St Laurent et al. (2017) raised an interesting question regarding the possibility of having tachinids specialized on lepidopteran hosts that show concealed feeding habits, such as Mimallonidae. When studying the trophic dynamics of a tropical tachinid-caterpillar community, Stireman et al. (2017) observed that concealed feeding caterpillars experienced fewer attacks from tachinids in comparison to more exposed hosts. However, tachinids that were reared from concealed feeding caterpillars were more likely to exhibit indirect oviposition strategies. The records described in the host catalog above confirm this pattern, as most Tachinidae species that parasitize Mimallonidae show indirect oviposition strategies as well.
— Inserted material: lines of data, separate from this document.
(** * Student dropout predictor: the classification rule and the record store

    A shallow embedding of [app.py]: the rule [predict_promotion], the three
    SQLite accessors [insert_student_data], [get_all_students] and
    [delete_student], and the Streamlit handlers that call them.

    - Python [float]s are IEEE binary64 values ([spec_float] of the standard
      library, precision 53, maximal exponent 1024); Python [int]s are [Z].
    - The [students] table has [student_id INTEGER PRIMARY KEY]: it is a
      finite map from the key to the nine other columns.
    - Each accessor wraps its SQLite calls in [try ... except Exception]; the
      call that raises, if any, and the reading of the clock are inputs of
      the model. A value that SQLite refuses to bind (an [int] outside 64
      bits) is one way for [execute] to raise.
    - The messages that the pages draw ([st.error], [st.success]) are not
      part of the model; the handlers are modelled as far as they decide which
      accessor is called and with which arguments. *)

From Stdlib Require Import ZArith Floats.SpecFloat.
From stdpp Require Import gmap strings list sorting.

Local Open Scope Z_scope.

(** ** Python floats *)

Module PyFloat.

Definition prec : Z := 53.
Definition emax : Z := 1024.

(** The binary64 values: every special value, and the finite ones whose
    mantissa and exponent are in canonical form. *)
Definition is_float (x : spec_float) : Prop := valid_binary prec emax x = true.
(** X12. A filter made of spaces only is not taken for an empty filter:
    a name of [n + 1] spaces is searched for, as [n + 2] wildcards, and is
    recorded in the store as it was given. *)
Theorem select_blank_filter_is_specified :
  forall (n : nat) (env : Environment) (s : Store),
    paths (run (select None None (Some (repeat_char " " (S n))) None None None) env s) =
      ["/cards?page=0&pageSize=0&q=name:" ++ repeat_char "*" (S (S n))]
    /\ List.map name
         (suspensions
            (events (run (select None None (Some (repeat_char " " (S n))) None None None)
                       env s))) =
         [repeat_char " " (S n)].
Proof.
  intros n env s. split.
  - rewrite select_name_path by discriminate.
    rewrite replaceAll_spaces, repeat_char_snoc. reflexivity.
  - change (select None None (Some (repeat_char " " (S n))) None None None)
      with (invoke (Select None None (Some (repeat_char " " (S n))) None None None)).
    rewrite (proj1 (invoke_echo ByName _ env s)). reflexivity.
Qed.

(** ** Overlapping calls *)

(** X13. The loading flag is a single flag, not a count of the calls in
    flight: when a second call is made and completes while a first call is
    awaited, the first call finds the flag off on resuming, and each of
    the two calls had the flag on when it issued its request. *)
Theorem overlapping_call_clears_flag :
  forall (c other : Call) (env : Environment) (reply : Reply) (s : Store),
    List.map isLoading
      (suspensions (events (run (invoke c) (meanwhile other env reply) s))) = [true]
    /\ List.map isLoading
         (resumptions (events (run (invoke c) (meanwhile other env reply) s))) = [false]
    /\ forall seen : Store,
         List.map isLoading (suspensions (events (run (invoke other) env seen))) = [true].
Proof.
  intros c other env reply s.
  assert (Hs : forall c0 env0 s0,
             List.map isLoading (suspensions (events (run (invoke c0) env0 s0))) = [true]).
  { intros c0 env0 s0. rewrite invoke_run. cbn [events suspensions].
    rewrite (proj1 (proj2 (report_quiet _ _))). destruct c0; reflexivity. }
  split; [apply Hs | split; [| intro seen; apply Hs]].
  rewrite invoke_run. cbn [events resumptions].
  rewrite (proj2 (proj2 (report_quiet _ _))).
  unfold meanwhile; cbn [network snd List.map].
  rewrite invoke_run. reflexivity.
Qed.

(** X14. When a second call is made and completes while a first call is
    awaited, and nothing else writes the store, the echo of a filter after
    the first call is that of the second call if it specified the filter,
    else that of the first call if it did, else the one from before. *)
Theorem overlapping_call_echo :
  forall (f : Filter) (c other : Call) (env : Environment) (reply : Reply) (s : Store),
    undisturbed env ->
    echo f (final (run (invoke c) (meanwhile other env reply) s)) =
      match argument f other with
      | Some v => if v =? "" then
                    match argument f c with
                    | Some u => if u =? "" then echo f s else u
                    | None => echo f s
                    end
                  else v
      | None => match argument f c with
                | Some u => if u =? "" then echo f s else u
                | None => echo f s
                end
      end.
Proof.
  intros f c other env reply s Hq.
  rewrite invoke_run. cbn [final]. rewrite echo_with_isLoading.
  unfold meanwhile at 1; cbn [network snd].
  rewrite (undisturbed_echo f other env _ Hq), echo_prepared.
  unfold Spec.recorded. destruct (argument f other) as [v | ]; reflexivity.
Qed.

Lemma overlapping_call_echo_witness :
  name (final (run (invoke (Select None None (Some "mew") None None None))
                 (meanwhile (Select None None (Some "abra") None None None)
                    online (Resolved {| data := null |}))
                 state)) = "abra".
Proof.
  refine (overlapping_call_echo ByName
            (Select None None (Some "mew") None None None)
            (Select None None (Some "abra") None None None)
            online (Resolved {| data := null |}) state _).
  intros req st. reflexivity.
Defined.
(** * SeniorShield transaction risk-scoring engine

    A shallow embedding of [server/ml/models.ts] (feature extraction, the
    autoencoder and isolation-forest anomaly detectors, the behavioral
    profiler, the fraud detection service), of [server/ml/enhanced-models.ts]
    (the enhanced features and the per-holder [RandomForestClassifier]), of
    the [MLService] façade and of the part of the in-memory store of
    [server/storage.ts] that the façade calls, followed by the properties of
    the scoring pipeline.

    JavaScript numbers are IEEE 754 binary64 values; they are modelled with
    the executable specification of the Standard Library ([SpecFloat]), so
    rounding, signed zeros, infinities and NaN behave as they do at run
    time.  Mutable objects become records, [Map]s become [gmap]s, [Set]s
    become [gset]s, and a method that mutates [this] returns the new object
    next to its completion (a returned value or a thrown error). *)

From Stdlib Require Import ZArith QArith Bool.
From Stdlib Require Import Floats.SpecFloat.
From stdpp Require Import base option list gmap strings.
From stdpp Require Import sorting.

Local Open Scope Z_scope.

(** ** JavaScript numbers *)

Module Number.

Abbreviation number := spec_float (only parsing).

Definition prec : Z := 53.
Definition emax : Z := 1024.

Definition NaN : number := S754_nan.
Definition Infinity : number := S754_infinity false.

(** The number denoted by an integer literal, or by the [length] of an
    array. *)
Definition of_Z (z : Z) : number := binary_normalize prec emax z 0 false.

Definition add : number -> number -> number := SFadd prec emax.
Definition sub : number -> number -> number := SFsub prec emax.
Definition mul : number -> number -> number := SFmul prec emax.
Definition div : number -> number -> number := SFdiv prec emax.

(** [x > y] and [x < y]; both are false as soon as one side is NaN. *)
Definition gtb (x y : number) : bool := SFltb y x.
Definition ltb (x y : number) : bool := SFltb x y.
Definition leb (x y : number) : bool := SFleb x y.

(** A decimal literal [n/10^k] with [n] and [10^k] below [2^53] denotes
    the double nearest to the quotient, which is what a correctly rounded
    division of the two integers yields. *)
Definition decimal (n : Z) (pow10 : Z) : number := div (of_Z n) (of_Z pow10).

(** ToBoolean on a number: [0], [-0] and [NaN] are falsy. *)
Definition truthy (x : number) : bool :=
  match x with
  | S754_zero _ | S754_nan => false
  | _ => true
  end.

(** [x || y] on numbers. *)
Definition logicalOr (x y : number) : number := if truthy x then x else y.

Definition Math_abs (x : number) : number := SFabs x.

(** [Math.min(x, y)]: NaN if either argument is NaN, and [-0] is below
    [+0]. *)
Definition Math_min (x y : number) : number :=
  match x, y with
  | S754_nan, _ | _, S754_nan => S754_nan
  | S754_zero sx, S754_zero sy => S754_zero (sx || sy)
  | _, _ => if SFltb y x then y else x
  end.

(** [Math.round(x)]: the integer nearest to [x], ties towards [+∞];
    NaN, the infinities and the zeros are returned as they are, and a
    negative [x] that rounds to zero gives [-0]. A finite double with a
    non-negative exponent is already an integer. *)
Definition Math_round (x : number) : number :=
  match x with
  | S754_finite s m e =>
      if 0 <=? e then x
      else
        let sm := if s then Z.neg m else Z.pos m in
        binary_normalize prec emax ((2 * sm + 2 ^ (- e)) / 2 ^ (- e + 1)) 0 s
  | _ => x
  end.

Definition is_finite (x : number) : bool :=
  match x with
  | S754_zero _ | S754_finite _ _ _ => true
  | _ => false
  end.

(** [x] is the double of an integer between [lo] and [hi]. *)
Definition integer_in (lo hi : Z) (x : number) : Prop :=
  ∃ k : Z, lo <= k <= hi ∧ x = of_Z k.

(** A number other than NaN and the infinities, in the normalised
    representation that every arithmetic operation returns. *)
Definition finite_valid (x : number) : bool :=
  is_finite x && valid_binary prec emax x.

(** The real number a finite double stands for. Every double is a multiple of
    [2^-1074], the smallest positive one; [ulps x] is that multiple. *)
Definition ulps (x : number) : Z :=
  match x with
  | S754_finite s m e => (if s then Z.neg m else Z.pos m) * 2 ^ (e + 1074)
  | _ => 0
  end.

Definition ulp : positive := 2 ^ 1074.

Definition value (x : number) : Q := ulps x # ulp.

End Number.

Import Number.

(** ** Tensor scalars

    [tf.tensor2d] stores its entries as [float32]; reading a tensor back with
    [data()] widens each entry to a double. *)

Module Float32.

Abbreviation float32 := spec_float (only parsing).

Definition prec : Z := 24.
Definition emax : Z := 128.

(** Rounding of a double to the nearest [float32] (what [Math.fround]
    computes). *)
Definition fround (x : number) : float32 :=
  match x with
  | S754_finite s m e => binary_round prec emax s m e
  | _ => x
  end.

(** Every [float32] is a double; only its representation is renormalised. *)
Definition widen (x : float32) : number :=
  match x with
  | S754_finite s m e => binary_round Number.prec Number.emax s m e
  | _ => x
  end.

Definition zero : float32 := S754_zero false.
Definition of_Z (z : Z) : float32 := binary_normalize prec emax z 0 false.
Definition add : float32 -> float32 -> float32 := SFadd prec emax.
Definition sub : float32 -> float32 -> float32 := SFsub prec emax.
Definition mul : float32 -> float32 -> float32 := SFmul prec emax.
Definition div : float32 -> float32 -> float32 := SFdiv prec emax.

End Float32.

(** ** Thrown errors and completions *)

Record JsError := { error_name : string; error_message : string }.

(** [new Error(msg)] *)
Definition Error (msg : string) : JsError :=
  {| error_name := "Error"; error_message := msg |}.

(** The error the runtime raises when a property of [undefined] is read. *)
Definition TypeError_undefined (property : string) : JsError :=
  {| error_name := "TypeError";
     error_message :=
       "Cannot read properties of undefined (reading '" +:+ property +:+ "')" |}.

Inductive Completion (A : Type) : Type :=
  | Return (a : A)
  | Throw (e : JsError).
Arguments Return {A} a.
Arguments Throw {A} e.

(** ** Data model ([shared/schema.ts]) *)

(** A row of the [transactions] table, restricted to the columns the
    engine reads. [amount] is a [decimal(12,2)] column: it is held as its
    number of cents. [transactionDate] is a timestamp, held as
    milliseconds since the epoch. *)
Record Transaction := {
  id : Z;
  accountId : Z;
  amount : Z;
  merchant : string;
  category : string;
  transactionDate : Z;
  isFlagged : bool
}.

(** [parseFloat(t.amount.toString())]: the double nearest to the decimal. *)
Definition parseFloat_amount (t : Transaction) : number :=
  decimal (amount t) 100.

(** [Math.abs(parseFloat(t.amount.toString()))] *)
Definition absAmount (t : Transaction) : number :=
  Math_abs (parseFloat_amount t).

(** [Date] accessors, with the process time zone taken to be UTC. *)
Definition getTime (d : Z) : Z := d.
Definition getHours (d : Z) : Z := (d / 3600000) mod 24.
Definition getDay (d : Z) : Z := (d / 86400000 + 4) mod 7.

(** [xs.reduce((sum, t) => sum + Math.abs(parseFloat(t.amount.toString())), 0)] *)
Definition sumAbsAmounts (xs : list Transaction) : number :=
  foldl (λ sum t, add sum (absAmount t)) (of_Z 0) xs.

(** [xs.length] as a number. *)
Definition length_number {A} (xs : list A) : number :=
  of_Z (Z.of_nat (length xs)).

(** The transactions of [xs] dated strictly before [t]. *)
Definition strictlyEarlier (t : Transaction) (xs : list Transaction) : list Transaction :=
  filter (λ ht, transactionDate ht < transactionDate t) xs.

(** ** Feature engineering ([extractTransactionFeatures]) *)

Record Features := {
  hour : number;
  isWeekend : number;
  f_amount : number;
  amountVsMerchantAvg : number;
  amountVsCategoryAvg : number;
  transactionVelocity24h : number;
  totalAmount24h : number;
  merchantFrequency : number;
  categoryFrequency : number
}.

(** [Object.values(features)], in key order. *)
Definition Object_values (f : Features) : list number :=
  [ hour f; isWeekend f; f_amount f; amountVsMerchantAvg f;
    amountVsCategoryAvg f; transactionVelocity24h f; totalAmount24h f;
    merchantFrequency f; categoryFrequency f ].

Definition averageAbsAmount (xs : list Transaction) : number :=
  if bool_decide (0 < Z.of_nat (length xs))
  then div (sumAbsAmounts xs) (length_number xs)
  else of_Z 0.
However, it is not possible to trace any species or genus exclusively adapted to exploit only mimallonid hosts. Archytas species are also parasitoids of several species in the families Erebidae, Geometridae, Lasiocampidae, Megalopygidae, Noctuidae, Notodontidae, and Psychidae (Guimarães 1977; Arnaud 1978). Belvosia species have been frequently reared from Saturniidae, but also attack species of Erebidae, Hesperiidae, Limacodidae, Megalopygidae, Noctuidae, Notodontidae, Nymphalidae, and Sphingidae (Guimarães 1977; Arnaud 1978; Silva et al. 2023). Chrysotachina species also attack Hesperiidae (O’Hara 2002). Houghia species have been frequently reared from Hesperiidae, but also attack species of Dalceridae, Elachistidae, Erebidae, Geometridae, Noctuidae, Notodontidae, Nymphalidae, Riodinidae, Saturniidae, and Sphingidae (Guimarães 1977; Fleming et al. 2014). Hyphantrophaga species have been reared from at least 29 families of Lepidoptera (Arnaud 1978; Fleming et al. 2019). Lespesia species also parasitize a wide range of hosts including the orders Coleoptera, Lepidoptera and Hymenoptera (Guimarães 1977; Arnaud 1978; Ordaz-Silva et al. 2013). Lastly, Sphaerina species have been reared mostly from Crambidae and Hesperiidae, but also from Notodontidae (Wood and Zumbado 2010).

Such host diversity within each genus, particularly among those that include species employing indirect oviposition strategies, aligns with hypotheses proposing that most tachinids may not necessarily be generalists but can instead have broad host ranges (Eggleton and Gaston 1992; Stireman et al. 2017). However, recent efforts relying on molecular markers to delimit species and clarify tachinid-host associations have suggested that the apparent host diversity within Tachinidae species may be misleading, due to the existence of numerous cryptic species (Smith et al. 2007; Fleming et al. 2014, 2019).

Conclusions

Archytas araujoi is the first species of the genus recorded in Mimallonidae. The distribution of both species, A. araujoi and P. concolor, was extended to the northern part of the Amazon rainforest, and the immature stages of P. concolor were recorded here for the first time. Although parasitism records in Mimallonidae by tachinids are scarce, mimallonid moths are attacked by at least eleven species of Tachinidae, most of them exhibiting indirect oviposition strategies that are suitable to exploit concealed feeding hosts.